§ EXERCISE OBJECTIVE: Scan the records for the word "Scope". Report each line where it occurs.
──────
(** The message is flushed, and stamped, by the query for its session. *)
Definition add_message {R} (session_id : string) (message_data : MessageData)
    : M R Message :=
  let! message_id := generate_id in
  let! stamp := utcnow in
  let message :=
    {| msg_id := message_id;
       msg_session_id := session_id;
       msg_type := md_type message_data;
       msg_content := md_content message_data;
       msg_status := md_status message_data;
       msg_timestamp := stamp;
       msg_current_question := md_current_question message_data;
       msg_answered_questions := md_answered_questions message_data;
       msg_total_questions := md_total_questions message_data;
       msg_all_questions := md_all_questions message_data;
       msg_expanded := md_expanded message_data |} in
  write_db (set_messages (fun ms => ms ++ [message])) ;!
  let! d := read_db in
  match sessions d !! session_id with
  | Some session =>
      let! now := utcnow in
      write_db (set_sessions (insert session_id (touch now session)))
  | None => ret tt
  end ;!
  ret message.

Definition get_session_messages {R} (session_id : string) : M R (list Message) :=
  let! d := read_db in
  ret (List.filter (message_of session_id) (messages d)).

Definition update_message {R} (message_id : nat) (updates : MessageUpdates) : M R unit :=
  write_db (set_messages
    (update_first (fun m => Nat.eqb (msg_id m) message_id) (apply_message_updates updates))).

Definition set_message_status (status : MessageStatus) (m : Message) : Message :=
  apply_message_updates
    {| mu_current_question := None; mu_answered_questions := None;
       mu_total_questions := None; mu_status := Some status |} m.

Definition update_message_status {R} (session_id : string) (message_type : MessageType)
    (status : MessageStatus) : M R bool :=
  let! d := read_db in
  let p := fun m => (message_of session_id m && bool_decide (msg_type m = message_type))%bool in
  if existsb p (messages d) then
    write_db (set_messages (update_first p (set_message_status status))) ;!
    ret true
  else ret false.
(** * Fraud_Detection: the chart helpers of Code/utility.py

    A shallow embedding of [piechart], [barchart_continuous] and
    [barchart_categorical].  A pandas DataFrame is a list of records over a
    list of column names; every pandas / numpy call of the source is a named
    function below, composed in the order the source composes them.  What the
    functions hand to matplotlib (the table, the bar heights) is what the
    embedded functions return; drawing itself is not modelled.

    Numbers: a finite float is an exact rational ([Q]); [FNaN] is the float
    NaN.  Rounding, overflow and the infinities are outside the model, so
    the statements below are about counts, membership, order, bounds and
    tolerances, which the float64 values of the program satisfy as well.
    Where exactness itself is at stake, the float64 operations of the
    program are evaluated with the primitive floats ([linspace64],
    [true_divide64], [sum64]). *)

From Stdlib Require Import QArith Qabs Lqa ZArith Lia Sorted Permutation.
From Corelib Require Import PrimFloat Uint63Axioms.
From stdpp Require Import gmap strings list.
(** * Download coordination of the course prefetch handlers

    Shallow embedding of
    - [CoreCourseActivityPrefetchHandlerBase] (activity-prefetch-handler.ts):
      [prefetchPackage], [setDownloaded], [setDownloading],
      [setPreviousStatusAndReject];
    - [CoreCourseResourcePrefetchHandlerBase] (resource-prefetch-handler.ts):
      [downloadOrPrefetch];
    - [CoreCourseModuleComponent] (components/module/module.ts): the
      PACKAGE_STATUS_CHANGED observer and [showStatus];
    and, for the further properties, of [download], [prefetch] and
    [getFiles] of the resource handler, of the [downloadEnabled] setter,
    [download] and [ngOnDestroy] of the module component, of
    [sumFileSizes], [uniqueArray], [promiseFails], [promiseWorks] and
    [allPromises] of [CoreUtilsProvider] (providers/utils/utils.ts), and of
    the file and size functions of the wiki, assignment and database
    prefetch handlers.

    Promises are modelled as resumable computations ([proc]): a promise is
    either settled or waits for one asynchronous operation and carries the
    reactions chained on it.  The application is a transition system whose
    actions are the calls made by clients and the completions of pending
    asynchronous operations, in any interleaving (single threaded event
    loop). *)

From Stdlib Require Import ZArith String List Bool Lia Sorted.
From Stdlib Require Floats.PrimFloat.
From stdpp Require Import base option list gmap strings fin_maps.

Local Open Scope string_scope.
Local Open Scope list_scope.

(** ** JavaScript values and promise outcomes *)

#[warnings="-register-all"]
Inductive value : Type :=
| VUndefined
| VBool (b : bool)
| VNumber (z : Z)
| VString (s : string)
| VArray (l : list value).
(** * txamqp_helpers/amqp.py: the reconnecting AMQP factory and its protocol

    A shallow embedding of [AMQPProtocol] and [AMQPFactory] and the
    properties of their connection life cycle, replay and data-plane loops.

    The program is callback driven: every method runs to completion on the
    reactor thread, and an [inlineCallbacks] generator runs until it yields a
    deferred that has not fired yet.  The embedding therefore is a transition
    system.  A [world] holds the attributes of the factory, the protocol
    object of the current connection, and what Twisted and txamqp hold for
    them: the generators parked on the channel, the armed [queue.get()]
    deferreds, the publishes in flight and the running handlers.  An [event]
    is one entry of the program from outside (an application call, a transport
    notification or a deferred firing); [step] runs the code this entry
    triggers.  Everything the program does towards its collaborators is
    appended to the [trace] of the world. *)

From stdpp Require Import gmap strings list fin_maps pretty.
From Stdlib Require Import ZArith.

Open Scope string_scope.
Open Scope list_scope.

(** ** Python values *)

(** The values that travel through the declaration options. *)
Inductive pyval :=
| PNone
| PBool (b : bool)
| PInt (z : Z)
| PStr (s : string).

#[global] Instance pyval_eq_dec : EqDecision pyval.
Proof. solve_decision. Defined.

Abbreviation pydict := (gmap string pyval).

(** An [exchange] or [queue] argument: the code asks [type(x) is dict]. *)
Inductive pyarg :=
| Val (v : pyval)
| Dict (d : pydict).

#[global] Instance pyarg_eq_dec : EqDecision pyarg.
Proof. solve_decision. Defined.

Definition exchange_defaults : pydict :=
  {[ "type" := PStr "direct"; "durable" := PBool true; "auto_delete" := PBool false ]}.

Definition queue_defaults : pydict :=
  {[ "durable" := PBool true; "exclusive" := PBool false; "auto_delete" := PBool false ]}.

(** [cfg = dict(defaults)], then [cfg.update(x)] when [x] is a dict and
    [cfg[key] = x] otherwise. *)
Definition with_defaults (defaults : pydict) (key : string) (x : pyarg) : pydict :=
  match x with
  | Dict d => d ∪ defaults
  | Val v => <[key := v]> defaults
  end.

(** [x or d] on strings and on integers: the empty string, zero and [None]
    are false. *)
Definition or_str (x : option string) (d : string) : string :=
  match x with
  | Some s => if decide (s = "") then d else s
  | None => d
  end.

Definition or_int (x : option Z) (d : Z) : Z :=
  match x with
  | Some z => if decide (z = 0%Z) then d else z
  | None => d
  end.

(** ** Data of the program *)

(** A deferred handed out by [send_message], named by its allocation rank. *)
Definition handle := nat.
(** A callback of the application. *)
Definition handler := nat.

(** An entry of [queued_messages]:
    [(exchange, routing_key, msg, delivery_mode, immediate, mandatory, sent)]. *)
Record message := Message {
  m_exchange : pyarg;
  m_routing_key : string;
  m_msg : pyval;
  m_delivery_mode : Z;
  m_immediate : bool;
  m_mandatory : bool;
  m_sent : handle
}.

(** An entry of [read_list]:
    [(exchange, routing_key, callback, queue, no_ack)]. *)
Record subscription := Subscription {
  s_exchange : pyarg;
  s_routing_key : string;
  s_callback : handler;
  s_queue : pyarg;
  s_no_ack : bool
}.

(** A delivered message. *)
Record item := Item {
  delivery_tag : Z;
  body : string
}.

(** [txamqp.queue.Closed], or any other exception. *)
Inductive failure :=
| Closed
| Error (what : string).

(** The result a deferred fires with. *)
Inductive outcome :=
| Ok
| Fail (e : failure).

(** What the application's callback does with an item: it returns, it
    raises, or it returns a deferred that has not fired yet. *)
Inductive handler_result :=
| Returned
| Raised (e : failure)
| Deferred.

(** The calls into txamqp. *)
Inductive directive :=
| start (login password : string)
| channel (id : Z)
| channel_open
| basic_qos (prefetch_count : Z)
| exchange_declare (cfg : pydict)
| queue_declare (cfg : pydict)
| queue_bind (queue exchange : pyval) (routing_key : string)
| basic_consume (queue : pyval) (no_ack : bool) (consumer_tag : string)
| basic_publish (exchange : pyval) (routing_key : string) (content : pyval)
    (delivery_mode : Z) (immediate mandatory : bool)
| basic_ack (delivery_tag : Z).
──────
§ ANSWER SECTION:
Local Open Scope string_scope.
Local Open Scope list_scope.
Open Scope string_scope.
Open Scope list_scope.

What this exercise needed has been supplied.